> [Work order]
Given the records below, set each one down again exactly as it reads.
*** Entries supplied ***
Lemma get_other {V} (o : obj V) (k : string) (t : bool) :
  get o k = Other t <-> lookup k o = None /\ t = inherits k.
Proof.
  unfold get. destruct (lookup k o).
  - split; [discriminate | intros [H _]; discriminate H].
  - split; [intros [= <-]; auto | intros [_ ->]; reflexivity].
Qed.

(** A property of the accumulator that every round of a loop keeps holds
    when the loop returns. *)
Lemma forEachM_invariant {A S} (f : S -> A -> result S) (I : S -> Prop) (l : list A) :
  (forall s x s', In x l -> I s -> f s x = Ok s' -> I s') ->
  forall s s', I s -> forEachM f l s = Ok s' -> I s'.
Proof.
  induction l as [|x l IH]; simpl; intros Hstep s s' Hs H.
  - now inversion H; subst.
  - destruct (f s x) as [s1|m] eqn:E; simpl in H; [|discriminate].
    apply IH with (s := s1); eauto.
Qed.

(** A loop whose every round returns does return. *)
Lemma forEachM_total {A S} (f : S -> A -> result S) (l : list A) :
  (forall s x, In x l -> exists s', f s x = Ok s') ->
  forall s, exists s', forEachM f l s = Ok s'.
Proof.
  induction l as [|x l IH]; simpl; intros Hstep s.
  - now exists s.
  - destruct (Hstep s x) as [s1 E]; [now left|]. rewrite E. simpl.
    apply IH. intros; apply Hstep; now right.
Qed.

Lemma forEachM_pure {A S} (f : S -> A -> result S) (g : S -> A -> S) (l : list A) :
  (forall s x, In x l -> f s x = Ok (g s x)) ->
  forall s, forEachM f l s = Ok (fold_left g l s).
Proof.
  induction l as [|x l IH]; simpl; intros Hf s; [reflexivity|].
  rewrite Hf by now left. simpl. apply IH. intros; apply Hf; now right.
Qed.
*** End of Entries supplied ***
> [Completed task]
Lemma get_other {V} (o : obj V) (k : string) (t : bool) :
  get o k = Other t <-> lookup k o = None /\ t = inherits k.
Proof.
  unfold get. destruct (lookup k o).
  - split; [discriminate | intros [H _]; discriminate H].
  - split; [intros [= <-]; auto | intros [_ ->]; reflexivity].
Qed.

(** A property of the accumulator that every round of a loop keeps holds
    when the loop returns. *)
Lemma forEachM_invariant {A S} (f : S -> A -> result S) (I : S -> Prop) (l : list A) :
  (forall s x s', In x l -> I s -> f s x = Ok s' -> I s') ->
  forall s s', I s -> forEachM f l s = Ok s' -> I s'.
Proof.
  induction l as [|x l IH]; simpl; intros Hstep s s' Hs H.
  - now inversion H; subst.
  - destruct (f s x) as [s1|m] eqn:E; simpl in H; [|discriminate].
    apply IH with (s := s1); eauto.
Qed.

(** A loop whose every round returns does return. *)
Lemma forEachM_total {A S} (f : S -> A -> result S) (l : list A) :
  (forall s x, In x l -> exists s', f s x = Ok s') ->
  forall s, exists s', forEachM f l s = Ok s'.
Proof.
  induction l as [|x l IH]; simpl; intros Hstep s.
  - now exists s.
  - destruct (Hstep s x) as [s1 E]; [now left|]. rewrite E. simpl.
    apply IH. intros; apply Hstep; now right.
Qed.

Lemma forEachM_pure {A S} (f : S -> A -> result S) (g : S -> A -> S) (l : list A) :
  (forall s x, In x l -> f s x = Ok (g s x)) ->
  forall s, forEachM f l s = Ok (fold_left g l s).
Proof.
  induction l as [|x l IH]; simpl; intros Hf s; [reflexivity|].
  rewrite Hf by now left. simpl. apply IH. intros; apply Hf; now right.
Qed.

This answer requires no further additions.